▸ Directions:
Could you repeat every record exactly as it appears?

▸ Data for processing:
(** ** Subsets and combinations of a permuted list *)

Lemma subsets_perm {A} (l l' : list A) :
  l ≡ₚ l' -> same_multiset (≡ₚ) (subsets l) (subsets l').
Proof.
  induction 1 as [|x l l' _ IH|x y l|l l' l'' _ IH1 _ IH2].
  - by apply (same_multiset_refl (≡ₚ)).
  - simpl. apply same_multiset_app; [|done].
    eapply same_multiset_fmap; [|exact IH]. intros s s' Hs. by constructor.
  - simpl. rewrite !fmap_app, <-!list_fmap_compose, <-!(assoc_L (++)).
    set (S := subsets l).
    apply (same_multiset_perm_l _ _
      (((cons y ∘ cons x) <$> S) ++ (cons x <$> S) ++ (cons y <$> S) ++ S)).
    { apply Permutation_app_head. rewrite !(assoc_L (++)).
      apply Permutation_app_tail, Permutation_app_comm. }
    repeat apply same_multiset_app;
      try by apply (same_multiset_refl (≡ₚ)).
    eapply same_multiset_fmap; [|by apply (same_multiset_refl (≡ₚ))].
    intros s s' Hs. simpl. rewrite Hs. apply Permutation_swap.
  - eapply (same_multiset_trans (≡ₚ)); [exact IH1|exact IH2].
Qed.

Lemma combinations_perm {A} (l l' : list A) (r : nat) :
  l ≡ₚ l' ->
  same_multiset (≡ₚ) (Py.combinations l r) (Py.combinations l' r).
Proof.
  intros Hl. rewrite <-!subsets_filter_length.
  apply same_multiset_filter; [|by apply subsets_perm].
  intros s s' Hs. by rewrite Hs.
Qed.

Lemma subsets_from_perm {A} (m : nat) (l l' : list A) :
  l ≡ₚ l' -> same_multiset (≡ₚ) (subsets_from m l) (subsets_from m l').
Proof.
  intros Hl. apply same_multiset_filter; [|by apply subsets_perm].
  intros s s' Hs. by rewrite Hs.
Qed.

Lemma count_of_same_multiset {A} (R : relation A) (P : A -> Prop)
    `{!forall x, Decision (P x)} (l k : list A) :
  (forall x y, R x y -> P x <-> P y) ->
  same_multiset R l k -> count_of P l = count_of P k.
Proof.
  intros HP Hlk. unfold count_of. f_equal.
  eapply same_multiset_length, same_multiset_filter; done.
Qed.

(** ** The rule evaluators on a permuted candidate set *)

Global Instance sum_perm : Proper ((≡ₚ) ==> (=)) Py.sum.
Proof.
  unfold Py.sum. induction 1 as [|x l l' _ IH|x y l|l l' l'' _ IH1 _ IH2];
    simpl; [done|by rewrite IH|lia|by etrans].
Qed.

Lemma max_perm (l l' : list Z) : l ≡ₚ l' -> Py.max l = Py.max l'.
Proof.
  intros Hl. destruct (Py.max l) as [m|e] eqn:Hm.
  - symmetry. apply max_spec. apply max_spec in Hm. by rewrite <-Hl.
  - destruct l as [|x l]; [|done]. apply Permutation_nil_l in Hl as <-.
    by rewrite <-Hm.
Qed.

Lemma score_sequence_perm (s s' : list card) :
  s ≡ₚ s' -> score_sequence s = score_sequence s'.
Proof.
  intros Hs. unfold score_sequence, Py.len.
  rewrite (sort_unique (s.*1) (s'.*1)) by (by rewrite Hs).
  by rewrite (Permutation_length Hs).
Qed.

Lemma sequence_scores_perm (cards cards' : list card) :
  cards ≡ₚ cards' ->
  score_sequence <$> sublists_from 3 cards ≡ₚ
  score_sequence <$> sublists_from 3 cards'.
Proof.
  intros Hc. rewrite !sublists_from_subsets.
  eapply same_multiset_eq_fmap; [|by apply subsets_from_perm].
  apply score_sequence_perm.
Qed.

▸ Response to the exercise:
(** ** Subsets and combinations of a permuted list *)

Lemma subsets_perm {A} (l l' : list A) :
  l ≡ₚ l' -> same_multiset (≡ₚ) (subsets l) (subsets l').
Proof.
  induction 1 as [|x l l' _ IH|x y l|l l' l'' _ IH1 _ IH2].
  - by apply (same_multiset_refl (≡ₚ)).
  - simpl. apply same_multiset_app; [|done].
    eapply same_multiset_fmap; [|exact IH]. intros s s' Hs. by constructor.
  - simpl. rewrite !fmap_app, <-!list_fmap_compose, <-!(assoc_L (++)).
    set (S := subsets l).
    apply (same_multiset_perm_l _ _
      (((cons y ∘ cons x) <$> S) ++ (cons x <$> S) ++ (cons y <$> S) ++ S)).
    { apply Permutation_app_head. rewrite !(assoc_L (++)).
      apply Permutation_app_tail, Permutation_app_comm. }
    repeat apply same_multiset_app;
      try by apply (same_multiset_refl (≡ₚ)).
    eapply same_multiset_fmap; [|by apply (same_multiset_refl (≡ₚ))].
    intros s s' Hs. simpl. rewrite Hs. apply Permutation_swap.
  - eapply (same_multiset_trans (≡ₚ)); [exact IH1|exact IH2].
Qed.

Lemma combinations_perm {A} (l l' : list A) (r : nat) :
  l ≡ₚ l' ->
  same_multiset (≡ₚ) (Py.combinations l r) (Py.combinations l' r).
Proof.
  intros Hl. rewrite <-!subsets_filter_length.
  apply same_multiset_filter; [|by apply subsets_perm].
  intros s s' Hs. by rewrite Hs.
Qed.

Lemma subsets_from_perm {A} (m : nat) (l l' : list A) :
  l ≡ₚ l' -> same_multiset (≡ₚ) (subsets_from m l) (subsets_from m l').
Proof.
  intros Hl. apply same_multiset_filter; [|by apply subsets_perm].
  intros s s' Hs. by rewrite Hs.
Qed.

Lemma count_of_same_multiset {A} (R : relation A) (P : A -> Prop)
    `{!forall x, Decision (P x)} (l k : list A) :
  (forall x y, R x y -> P x <-> P y) ->
  same_multiset R l k -> count_of P l = count_of P k.
Proof.
  intros HP Hlk. unfold count_of. f_equal.
  eapply same_multiset_length, same_multiset_filter; done.
Qed.

(** ** The rule evaluators on a permuted candidate set *)

Global Instance sum_perm : Proper ((≡ₚ) ==> (=)) Py.sum.
Proof.
  unfold Py.sum. induction 1 as [|x l l' _ IH|x y l|l l' l'' _ IH1 _ IH2];
    simpl; [done|by rewrite IH|lia|by etrans].
Qed.

Lemma max_perm (l l' : list Z) : l ≡ₚ l' -> Py.max l = Py.max l'.
Proof.
  intros Hl. destruct (Py.max l) as [m|e] eqn:Hm.
  - symmetry. apply max_spec. apply max_spec in Hm. by rewrite <-Hl.
  - destruct l as [|x l]; [|done]. apply Permutation_nil_l in Hl as <-.
    by rewrite <-Hm.
Qed.

Lemma score_sequence_perm (s s' : list card) :
  s ≡ₚ s' -> score_sequence s = score_sequence s'.
Proof.
  intros Hs. unfold score_sequence, Py.len.
  rewrite (sort_unique (s.*1) (s'.*1)) by (by rewrite Hs).
  by rewrite (Permutation_length Hs).
Qed.

Lemma sequence_scores_perm (cards cards' : list card) :
  cards ≡ₚ cards' ->
  score_sequence <$> sublists_from 3 cards ≡ₚ
  score_sequence <$> sublists_from 3 cards'.
Proof.
  intros Hc. rewrite !sublists_from_subsets.
  eapply same_multiset_eq_fmap; [|by apply subsets_from_perm].
  apply score_sequence_perm.
Qed.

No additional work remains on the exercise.